=== Input data ===

(** * Billing contracts of a phone line (contract.py)

    A shallow embedding of the three contract classes of [contract.py]
    (month-to-month, term and prepaid) and of the two collaborators they
    use, the bill of a month and the call record.

    Modelling decisions.
    - Python objects that are shared and mutated (the bills) live in a
      store, a finite map from references to bill values; a contract holds
      a reference, never a copy.
    - A method is a computation over the world made of the receiver and
      the store.  It either returns ([Ok]) or raises ([Raise]); in both
      cases it hands back the world as it left it, so that what was
      mutated before an exception stays mutated, as in Python.
    - Amounts of money are Python floats.  The classes are written over
      an arithmetic [F] (literals, [+], [-], [*], [<]) with two instances:
      [float], the binary64 numbers the program computes with, and [Q],
      exact arithmetic.  What is proved for every arithmetic holds of the
      program; what is proved for [float] or for [Q] only says so.
    - Minutes, seconds, months and years are integers ([Z]);
      [ceil (d / 60.0)] is the integer ceiling of [d / 60], which is what
      the float computation gives for every duration below 2^53 seconds. *)

From Stdlib Require Import ZArith QArith Lqa Lia Floats.
From stdpp Require Import base option gmap strings.

Local Open Scope Z_scope.

(** ** Computations that mutate a world and may raise *)

Inductive outcome (S A : Type) : Type :=
  | Ok (a : A) (s : S)
  | Raise (s : S).
Arguments Ok {S A} a s.
Arguments Raise {S A} s.

Definition Exec (S A : Type) : Type := S -> outcome S A.

Section Exec.
Context {S : Type}.

Definition exec_ret {A : Type} (a : A) : Exec S A := fun s => Ok a s.

Definition exec_bind {A B : Type} (f : A -> Exec S B) (m : Exec S A) : Exec S B :=
  fun s => match m s with
           | Ok a s' => f a s'
           | Raise s' => Raise s'
           end.

Definition raise {A : Type} : Exec S A := fun s => Raise s.

Definition modify (f : S -> S) : Exec S unit := fun s => Ok tt (f s).

(** The world an outcome ends in, whether it returned or raised. *)
Definition final {A : Type} (o : outcome S A) : S :=
  match o with
  | Ok _ s => s
  | Raise s => s
  end.
End Exec.

#[global] Instance Exec_ret {S : Type} : MRet (Exec S) := @exec_ret S.
#[global] Instance Exec_bind {S : Type} : MBind (Exec S) := @exec_bind S.

(** ** Arithmetic on amounts *)

(** What [contract.py] does with amounts: it writes literals ([50.00],
    [0.05], and integers such as [25] or [0] used where a float is), adds,
    subtracts, multiplies and compares with [<] (or [>]). *)
Class Arith (F : Type) : Type := {
  lit : Q -> F;
  fadd : F -> F -> F;
  fsub : F -> F -> F;
  fmul : F -> F -> F;
  flt : F -> F -> Prop;
  flt_dec : forall x y : F, Decision (flt x y)
}.
#[global] Existing Instance flt_dec.

(** An [int] used in float arithmetic. *)
Definition of_int `{Arith F} (z : Z) : F := lit (inject_Z z).

(** Python's floats: IEEE 754 binary64, rounding to nearest, ties to even. *)
Module Binary64.
(** The float nearest to an integer. *)
Definition of_Z (z : Z) : float :=
  SF2Prim (binary_normalize prec emax z 0 false).

(** The float a literal denotes, the one nearest to its decimal value:
    the quotient of two integers that are floats is rounded once. *)
Definition lit (q : Q) : float :=
  PrimFloat.div (of_Z (Qnum q)) (of_Z (Zpos (Qden q))).

Definition lt (x y : float) : Prop := PrimFloat.ltb x y = true.

Definition pow2 (e : Z) : Q :=
  match e with
  | Z0 => 1%Q
  | Zpos p => inject_Z (2 ^ Zpos p)
  | Zneg p => (1 # (2 ^ p))%Q
  end.

(** The rational number a finite float is. *)
Definition value (x : float) : option Q :=
  match Prim2SF x with
  | S754_zero _ => Some 0%Q
  | S754_finite s m e =>
      Some (inject_Z (if s then Zneg m else Zpos m) * pow2 e)%Q
  | S754_infinity _ | S754_nan => None
  end.
End Binary64.
(** * vtopapi: the CAPTCHA engine, the login orchestrator and the session cache

    A shallow embedding of [captchasolver.js] and of the session and login
    code of [app.js], followed by the properties of the written
    specification that concern them.

    Conventions of the embedding.
    - A JavaScript exception is the [None] of [option]; the code under
      study never inspects what was thrown.
    - An array is a [list]; reading past its end yields [undefined], and
      indexing [undefined] throws.
    - [await] is sequencing: the functions of one request run one after the
      other, and requests interleave only at an [await]. *)

From Stdlib Require Import ZArith List String Ascii Bool Lia.
From Stdlib Require Import Floats.
From stdpp Require Import gmap strings list.

Local Open Scope nat_scope.

(** ** JavaScript values *)

Module JS.

(** What an array of numbers holds at an index: a number, or [undefined]
    (an index past the end, or a hole). *)
Inductive jsval : Type :=
| JNum (n : Z)
| JUndef.

(** A two-dimensional array of numbers. *)
Abbreviation Grid := (list (list jsval)).

(** [r[y]] on an array. *)
Definition at_index (r : list jsval) (y : nat) : jsval :=
  default JUndef (r !! y).

(** [v === n] for a number literal [n]. *)
Definition strict_eq_num (v : jsval) (n : Z) : bool :=
  match v with
  | JNum m => (m =? n)%Z
  | JUndef => false
  end.

(** [a == b] on numbers and [undefined]. *)
Definition loose_eq (a b : jsval) : bool :=
  match a, b with
  | JNum m, JNum n => (m =? n)%Z
  | JUndef, JUndef => true
  | _, _ => false
  end.

(** [r[y] = v]: an assignment past the end extends the array, leaving
    holes in between. *)
Definition array_set (r : list jsval) (y : nat) (v : jsval) : list jsval :=
  if decide (y < length r) then <[y := v]> r
  else r ++ replicate (y - length r) JUndef ++ [v].

(** A [for] loop whose body may throw: the state is threaded through the
    iterations, and the first exception ends the loop. *)
Fixpoint for_each {S A : Type} (l : list A) (body : S -> A -> option S)
    (s : S) : option S :=
  match l with
  | [] => Some s
  | a :: l' => s' ← body s a; for_each l' body s'
  end.

(** The value of [m / b] on two counters, as far as [>] can tell values
    apart: [0 / 0] is NaN, [m / 0] is Infinity, and otherwise the
    quotient. On counters below 2^26 the exact quotients of two distinct
    fractions differ by far more than a double's rounding error, so
    comparing the fractions exactly is comparing the doubles. *)
Inductive quotient : Type :=
| QNaN
| QInf
| QFrac (n d : N).

Definition js_div (m b : N) : quotient :=
  if (b =? 0)%N then (if (m =? 0)%N then QNaN else QInf) else QFrac m b.

(** [a > b]; every comparison with NaN is false. *)
Definition quotient_gt (a b : quotient) : bool :=
  match a, b with
  | QNaN, _ | _, QNaN => false
  | QInf, QInf => false
  | QInf, QFrac _ _ => true
  | QFrac _ _, QInf => false
  | QFrac n d, QFrac n' d' => (n' * d <? n * d')%N
  end.

End JS.

(** ** The template matcher ([captcha_parse]) *)

Module TemplateMatcher.
Import JS.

===

What you should do:
Tally the lines above with "world", please; number only.

Your solution:
4